The main reason people are travelling via aircraft is to visit family and friends (48 per cent) or go on a holiday (43 per cent), with business travel accounting for just 33 per cent.
“It’s time to get back to business,” Mr Goodwin said.
“Online meetings served a purpose at the height of the pandemic, but nothing beats seeing your colleagues, stakeholders or business partners in person.
“Heading back to the major cities for work via our airports will help to fill CBD hotels and provide a major boost to cafes and restaurants which are reeling from thousands of people still working from home.”
Despite being almost halfway through 2021, the risk of sudden state and territory border closures is still the greatest barrier to interstate travel with 61 per cent of respondents saying the issue has hindered their willingness to cross borders. This is up from 52 per cent when the same question was asked in December 2020.

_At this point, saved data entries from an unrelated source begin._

(* ===== verification/Pattern.v ===== *)
(** * The editor's pattern dialect ([festerm-document/src/search.rs])

    The scanner that turns a vi-flavoured pattern into the syntax of the
    regular-expression engine, and the compilation of a search.  A pattern is
    the list of its characters.  The engine and the Unicode tables are
    parameters ([RegexLibrary]). *)

From Stdlib Require Import NArith Bool.
From S2P Require Import Prelude Cell Utf8 Str Search.

Definition BACKSLASH : N := 92.
Definition SLASH : N := 47.

Inductive SearchError :=
  | Backreference (digit : N)
  | NamedBackreference
  | LookAround
  | CaseSwitchPosition
  | InvalidRegex (error : list N).

(** [str::strip_prefix], and the test for an ASCII digit. *)
Definition strip_prefix (p t : list N) : option (list N) := if starts_with p t then Some (drop (length p) t) else None.
Definition is_ascii_digit (c : N) : bool := (48 <=? c)%N && (c <=? 57)%N.
Definition capture_digit (c : N) : bool := (49 <=? c)%N && (c <=? 57)%N.

(** ** [PatternScanner]

    Each step takes the characters that are left and returns those it leaves.
    [None] is a loop that has run out of fuel. *)
Record ClassState := mkClassState { allows_literal_right_bracket : bool }.
Definition ClassState_default : ClassState := mkClassState true.

(** The stack of open classes, the innermost first. *)
Definition mark_class_item (states : list ClassState) : list ClassState :=
  match states with
  | [] => []
  | _ :: outer => mkClassState false :: outer
  end.

Definition allows_right_bracket (states : list ClassState) : bool :=
  match states with s :: _ => allows_literal_right_bracket s | [] => false end.

Fixpoint copy_posix_class (previous : option N) (chars class : list N) : list N * list N :=
  match chars with
  | [] => (class, [])
  | ch :: chars =>
      let class := class ++ [ch] in
      if bool_decide (previous = Some 58%N) && (ch =? 93)%N then (class, chars)
      else copy_posix_class (Some ch) chars class
  end.

Fixpoint class_loop (fuel : nat) (chars class : list N) (case_switch : option (list N)) (states : list ClassState)
    : option (list N * list N) :=
  match fuel with
  | O => None
  | S fuel =>
      match chars with
      | [] => Some (class, [])
      | ch :: chars =>
          if (ch =? BACKSLASH)%N then
            match chars with
            | [] => class_loop fuel [] (class ++ [BACKSLASH]) case_switch states
            | next :: chars =>
                if (next =? BACKSLASH)%N then
                  class_loop fuel chars (class ++ [BACKSLASH; BACKSLASH]) case_switch (mark_class_item states)
                else if (next =? 99)%N then class_loop fuel chars class (Some (bytes "(?i)")) states
                else if (next =? 67)%N then class_loop fuel chars class (Some (bytes "(?-i)")) states
                else class_loop fuel chars (class ++ [BACKSLASH; next]) case_switch (mark_class_item states)
            end
          else if (ch =? 91)%N then
            match chars with
            | 58%N :: chars =>
                let '(class, chars) := copy_posix_class None chars (class ++ [91; 58]%N) in
                class_loop fuel chars class case_switch (mark_class_item states)
            | _ => class_loop fuel chars (class ++ [91%N]) case_switch (ClassState_default :: mark_class_item states)
            end
          else if (ch =? 94)%N && allows_right_bracket states then class_loop fuel chars (class ++ [94%N]) case_switch states
          else if (ch =? 93)%N && allows_right_bracket states then
            class_loop fuel chars (class ++ [93%N]) case_switch (mark_class_item states)
          else if (ch =? 93)%N then
            match drop 1 states with
            | [] => Some (default [] case_switch ++ class ++ [93%N], chars)
            | outer => class_loop fuel chars (class ++ [93%N]) case_switch (mark_class_item outer)
            end
          else class_loop fuel chars (class ++ [ch]) case_switch (mark_class_item states)
      end
  end.

Definition translate_character_class (chars : list N) : option (list N * list N) :=
  class_loop (S (length chars)) chars [91%N] None [ClassState_default].

(** The translation of an escape, after its backslash. *)
Definition translate_escape (chars translated : list N) : SearchError + (list N * list N) :=
  match chars with
  | [] => inr (translated ++ [BACKSLASH], [])
  | next :: chars =>
      if (next =? BACKSLASH)%N then inr (translated ++ [BACKSLASH; BACKSLASH], chars)
      else if (next =? 99)%N then inr (translated ++ bytes "(?i)", chars)
      else if (next =? 67)%N then inr (translated ++ bytes "(?-i)", chars)
      else if capture_digit next then inl (Backreference next)
      else if (next =? 107)%N then inl NamedBackreference
      else inr (translated ++ [BACKSLASH; next], chars)
  end.

(** [=] or [!]. *)
Definition look_around_mark (chars : list N) : bool :=
  match chars with c :: _ => (c =? 61)%N || (c =? 33)%N | [] => false end.

(** The prefix of a group, after [(] and the question mark. *)
Definition translate_group_prefix (chars translated : list N) : SearchError + (list N * list N) :=
  let translated := translated ++ [40; 63]%N in
  if look_around_mark chars then inl LookAround
  else match chars with
       | 60%N :: chars => if look_around_mark chars then inl LookAround else inr (translated ++ [60%N], chars)
       | _ => inr (translated, chars)
       end.

Fixpoint analyze (fuel : nat) (chars translated : list N) : fallible SearchError (list N) :=
  match fuel with
  | O => None
  | S fuel =>
      match chars with
      | [] => Some (inr translated)
      | ch :: chars =>
          if (ch =? BACKSLASH)%N then
            let? (translated, chars) := Some (translate_escape chars translated) in
            analyze fuel chars translated
          else if (ch =? 91)%N then
            '(class, chars) ← translate_character_class chars;
            analyze fuel chars (translated ++ class)
          else match ch, chars with
               | 40%N, 63%N :: chars =>
                   let? (translated, chars) := Some (translate_group_prefix chars translated) in
                   analyze fuel chars translated
               | _, _ => analyze fuel chars (translated ++ [ch])
               end
      end
  end.

Definition analyze_pattern (pattern : list N) : fallible SearchError (list N) := analyze (S (length pattern)) pattern [].

(** ** The engine

    Group [0] of a match is the whole of it; the ranges are byte offsets into
    the text that was searched. *)
Record Captures := mkCaptures { capture : N -> option MatchRange; name : list N -> option MatchRange }.

Class RegexLibrary := {
  Regex : Type;
  build : list N -> bool -> list N + Regex;
  regex_find_iter : Regex -> list N -> list MatchRange;
  captures_iter : Regex -> list N -> list Captures;
  captures : Regex -> list N -> option Captures;
  regex_escape : list N -> list N;
  is_alphanumeric : N -> bool
}.

Section Compile.
Context `{Lib : RegexLibrary}.

Definition classify_regex_error (original translated error : list N) : SearchError :=
  if negb (bool_decide (original = translated)) && bool_decide (is_Some (find (bytes "unrecognized flag") error))
  then CaseSwitchPosition else InvalidRegex error.

Definition compile_with_case (pattern : list N) (case_insensitive : bool) : fallible SearchError Regex :=
  let? translated := analyze_pattern pattern in
  Some (match build translated case_insensitive with
        | inl error => inl (classify_regex_error pattern translated error)
        | inr regex => inr regex
        end).

Definition compile (pattern : list N) : fallible SearchError Regex := compile_with_case pattern false.

(** The matches that [find_all], [next_match] and [previous_match] walk. *)
Definition regex_engine (r : Regex) : Engine := regex_find_iter r.

Definition word_character (c : option N) : bool :=
  match c with Some ch => is_alphanumeric ch || (ch =? 95)%N | None => false end.

Definition literal_word_pattern (word : list N) : list N :=
  let escaped := regex_escape word in
  if word_character (head word) && word_character (list.last word)
  then [BACKSLASH; 98%N] ++ escaped ++ [BACKSLASH; 98%N] else escaped.
End Compile.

Around two in three of those who took the survey said they would fly to New Zealand under the Trans-Tasman Safe Travel Zone and almost 80 per cent of regular travellers said they would like to see more international travel bubbles put in place with countries where the occurrence of COVID-19 is low.
“Our research suggests there is high-level support among the travelling public for a cautious and planned approach to broadening the scope for international travel,” Mr Goodwin said.
“The top priority is to keep Australians safe but people also want to reconnect with family and friends and the economy.
“Airports remain ready to work with the Australian Government and facilitate more international travel when it’s safe to do so, so that we can bring more Australians home from overseas and slowly reopen our nation to the world.”
The survey was conducted at the end of April 2021 and completed by a sample of 500 Australians who have travelled by air (domestically and internationally) over the past five years.